Each line of the data below from the one holding "every system call" to the one holding "of those answers.", inclusive, is to be reproduced exactly; no other line belongs in the answer.

[Stored items]
════════════════════
(** * within: run a command in several directories, prefixing its output

    A shallow embedding of the two programs the repository holds, one for
    each event loop:

    - [Kqueue]: the kqueue(2) program, [src/within.c];
    - [Select]: the select(2) program, [src/unnamed/part_002], which its
      header says came after the kqueue one;
    - [Child]: what the child of [start_job] does between [fork] and
      [execvp], the same in both.

    Both share the option parser ([parse_options], up to the separator
    test) and the byte loop of [run_piper] that adds the [directory: ]
    prefixes.  The operating system is the environment: every system call
    a program makes is answered by an explicit value, and a run is the list
    of those answers.  The state of a program holds, next to the variables
    of [main], the pipers it has allocated, the descriptors it has open and
    the calls it has made on its output streams.

    The file has three parts: the programs, the vocabulary the properties
    are stated in, and the properties with their proofs. *)

From stdpp Require Import base list gmap strings.
From Stdlib Require Import ZArith Ascii Lia.

#[local] Set Warnings "-clear-no-such-hyp".

Local Open Scope Z_scope.

(** * The programs *)

(** ** Process results *)

(** How a process ends other than by returning from [main]: through
    [exit], [err] or [errx], with an exit status and what it printed. *)
Inductive termination :=
| Exited (status : Z) (diagnostic : string).

Definition exit_code (t : termination) : Z :=
  match t with
  | Exited status _ => status
  end.

(** A computation that goes on with a value, ends the process, or leaves
    the behaviour C defines. *)
Inductive result (A : Type) :=
| Ok (a : A)
| Stop (t : termination)
| Undefined.           (* a freed or null pointer is used *)
Arguments Ok {A} a.
Arguments Stop {A} t.
Arguments Undefined {A}.

#[global] Instance result_bind : MBind result := λ A B k r,
  match r with
  | Ok a => k a
  | Stop t => Stop t
  | Undefined => Undefined
  end.

(** [err(1, msg)] and [errx(1, msg)]. *)
Definition err {A} (status : Z) (msg : string) : result A :=
  Stop (Exited status msg).

(** ** [strtol] and the conversion to [int] *)

Module Libc.

(** [isspace] in the C locale. *)
Definition isspace (c : ascii) : bool :=
  let n := nat_of_ascii c in
  (n =? 32)%nat || ((9 <=? n)%nat && (n <=? 13)%nat).

Definition digit (c : ascii) : option Z :=
  let n := nat_of_ascii c in
  if (48 <=? n)%nat && (n <=? 57)%nat then Some (Z.of_nat n - 48) else None.

Fixpoint skip_space (s : string) : string :=
  match s with
  | String c s' => if isspace c then skip_space s' else s
  | EmptyString => s
  end.

(** The digits at the head of [s], most significant first. *)
Fixpoint leading_digits (s : string) : list Z :=
  match s with
  | String c s' =>
      match digit c with
      | Some d => d :: leading_digits s'
      | None => []
      end
  | EmptyString => []
  end.

Definition decimal (ds : list Z) : Z :=
  fold_left (fun acc d => 10 * acc + d) ds 0.

(** The subject sequence of [strtol(s, NULL, 10)]: white space, an
    optional sign, decimal digits.  [None] when there is no digit. *)
Definition numeric_prefix (s : string) : option Z :=
  let s1 := skip_space s in
  let '(negative, s2) :=
    match s1 with
    | String "-" r => (true, r)
    | String "+" r => (false, r)
    | _ => (false, s1)
    end in
  match leading_digits s2 with
  | [] => None
  | ds => Some (if negative then - decimal ds else decimal ds)
  end.

Section Widths.
(** Width of [long] in bits; [int] has 32. *)
Variable long_bits : Z.

Definition LONG_MAX : Z := 2 ^ (long_bits - 1) - 1.
Definition LONG_MIN : Z := - 2 ^ (long_bits - 1).

(** [strtol(s, NULL, 10)]: 0 without a subject sequence, the value
    clamped to the range of [long] otherwise. *)
Definition strtol (s : string) : Z :=
  match numeric_prefix s with
  | None => 0
  | Some v => Z.max LONG_MIN (Z.min LONG_MAX v)
  end.
End Widths.

Definition INT_MAX : Z := 2 ^ 31 - 1.

(** [(int)x] for a [long] x: reduction modulo 2^32 into the range of
    [int] (C leaves the result to the implementation when x is out of
    range; this is what the compilers in use do). *)
Definition to_int (x : Z) : Z := (x + 2 ^ 31) mod 2 ^ 32 - 2 ^ 31.

End Libc.

(** ** Command line *)

(** One return of [getopt(argc, argv, "j:")] other than -1: the option
    character it returns and [optarg]. *)
Record getopt_ret := { opt_char : ascii; optarg : string }.

(** The globals set by [parse_options]. *)
Record options := {
  max_jobs : Z;
  num_directories : Z;
  directories : list string;
  command : list string
}.

(** [strcmp(s, t)] as a truth value: the strings differ. *)
Definition strcmp (s t : string) : bool := negb (String.eqb s t).

Section ParseOptions.
(** Width of [long]. *)
Variable long_bits : Z.
(** The line [usage] prints. *)
Variable usage_text : string.
(** The test of the [for] loop that recognises the separator:
    [strcmp("--", argv[i]) == 0] in [src/within.c],
    [!strcmp("-", argv[i]) || !strcmp("--", argv[i])] in the select
    program. *)
Variable is_separator : string → bool.
(** The search results merged by a sequence of operations have no entry
    named like the bootstrap tool: in the demo the texts given to
    [add_tools_from_search], in the agent the lists that the calls of
    [search_tools] return. *)
Definition merges_no_bootstrap (E : Env) (ops : list CtxOp) : Prop :=
  Forall (fun op =>
            match op with
            | OpSearch text =>
                match json_loads_search E text with
                | Some result =>
                    no_bootstrap_entry (or_default [] (sr_tools result))
                | None => True
                end
            | OpClear => True
            end) ops.

Fixpoint searches_no_bootstrap (E : Env) (endpoint : string)
         (ops : list AgentOp) (sio : Agent.State * IO E) : Prop :=
  match ops with
  | [] => True
  | op :: rest =>
      match op with
      | AgSearch q c n a =>
          match snd (Agent.search_tools endpoint q c n a (fst sio) (snd sio)) with
          | Ok tools => no_bootstrap_entry tools
          | Raise _ => True
          end
      | _ => True
      end
      /\ searches_no_bootstrap E endpoint rest (agent_op E endpoint sio op)
  end.

(** Text blocks of a tool result and their text. *)
Definition is_text_block (block : ContentBlock) : bool :=
  match blk_type block with
  | Some ty => ty =? "text"
  | None => false
  end.

Definition block_text (block : ContentBlock) : string :=
  or_default "" (blk_text block).

Definition text_blocks (result : RpcResult) : list string :=
  map block_text (filter is_text_block (or_default [] (r_content result))).

(** The envelope the bridge prints for a line it cannot decode. *)
Definition parse_error_envelope : Json :=
  JObj [("jsonrpc", JStr "2.0");
        ("id", JNull);
        ("error", JObj [("code", JNum (-32700)); ("message", JStr "Parse error")])].

(** A line that [run] skips without a word. *)
Definition blank_line (line : string) : bool := strip line =? "".

(** Counting the requests of a trace. *)
Definition is_chat_event (ev : Event) : bool :=
  match ev with
  | EvChat _ => true
  | _ => false
  end.

Definition chat_calls (tr : list Event) : nat :=
  List.length (filter is_chat_event tr).

(** The model answers with at least one tool call. *)
Definition returns_tool_calls (reply : HttpReply (Shape ChatBody)) : bool :=
  match reply with
  | ReplyStatus status (Loaded (Dict body)) =>
      ok status
      && match cb_choices body with
         | Some (choice :: _) =>
             match cm_tool_calls (ch_message choice) with
             | Some (_ :: _) => true
             | _ => false
             end
         | _ => false
         end
  | _ => false
  end.

Definition model_always_calls_tools (E : Env) : Prop :=
  forall w payload, returns_tool_calls (snd (chat_post E w payload)) = true.

(** Kinds of messages. *)
Definition is_tool_message (m : Message) : bool :=
  match m with
  | MsgTool _ _ _ => true
  | _ => false
  end.

Definition is_plain_assistant (m : Message) : bool :=
  match m with
  | MsgAssistant _ None => true
  | _ => false
  end.

(** The call a tool message answers: its [tool_call_id] and [name]. *)
Definition answered_call (m : Message) : option (string * string) :=
  match m with
  | MsgTool id name _ => Some (id, name)
  | _ => None
  end.

Definition call_key (tc : ToolCall) : option (string * string) :=
  Some (tc_id tc, tc_name tc).

(** The tool calls requested by the assistant messages of a log. *)
Fixpoint requested_calls (log : list Message) : list ToolCall :=
  match log with
  | [] => []
  | MsgAssistant _ (Some tool_calls) :: rest => tool_calls ++ requested_calls rest
  | _ :: rest => requested_calls rest
  end.


(** Every stored descriptor carries the name it is stored under, and that
    name is not the bootstrap name. *)
Definition demo_coherent (d : dict LLMTool) : Prop :=
  Forall (fun kv => fn_name (snd kv) = fst kv /\ fst kv <> BOOTSTRAP) d.

Definition agent_coherent (d : dict RawTool) : Prop :=
  Forall (fun kv => rt_name (snd kv) = Some (fst kv) /\ fst kv <> BOOTSTRAP) d.


(** The cleaned form of the last entry of [tools] stored under [k], if
    there is one. *)
Fixpoint last_clean (tools : list RawTool) (k : string) : option RawTool :=
  match tools with
  | [] => None
  | tool :: rest =>
      match last_clean rest k with
      | Some v => Some v
      | None =>
          match rt_name tool with
          | Some n =>
              if negb (n =? "") && (n =? k)
              then Some (Agent.clean_tool tool) else None
          | None => None
          end
      end
  end.

(* ================================================================== *)
(** * Environments of the examples *)

(** The double quote character. *)
Definition dq : string := String (ascii_of_nat 34) EmptyString.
════════════════════
__Written solution__:
    prefixes.  The operating system is the environment: every system call
    a program makes is answered by an explicit value, and a run is the list
    of those answers.  The state of a program holds, next to the variables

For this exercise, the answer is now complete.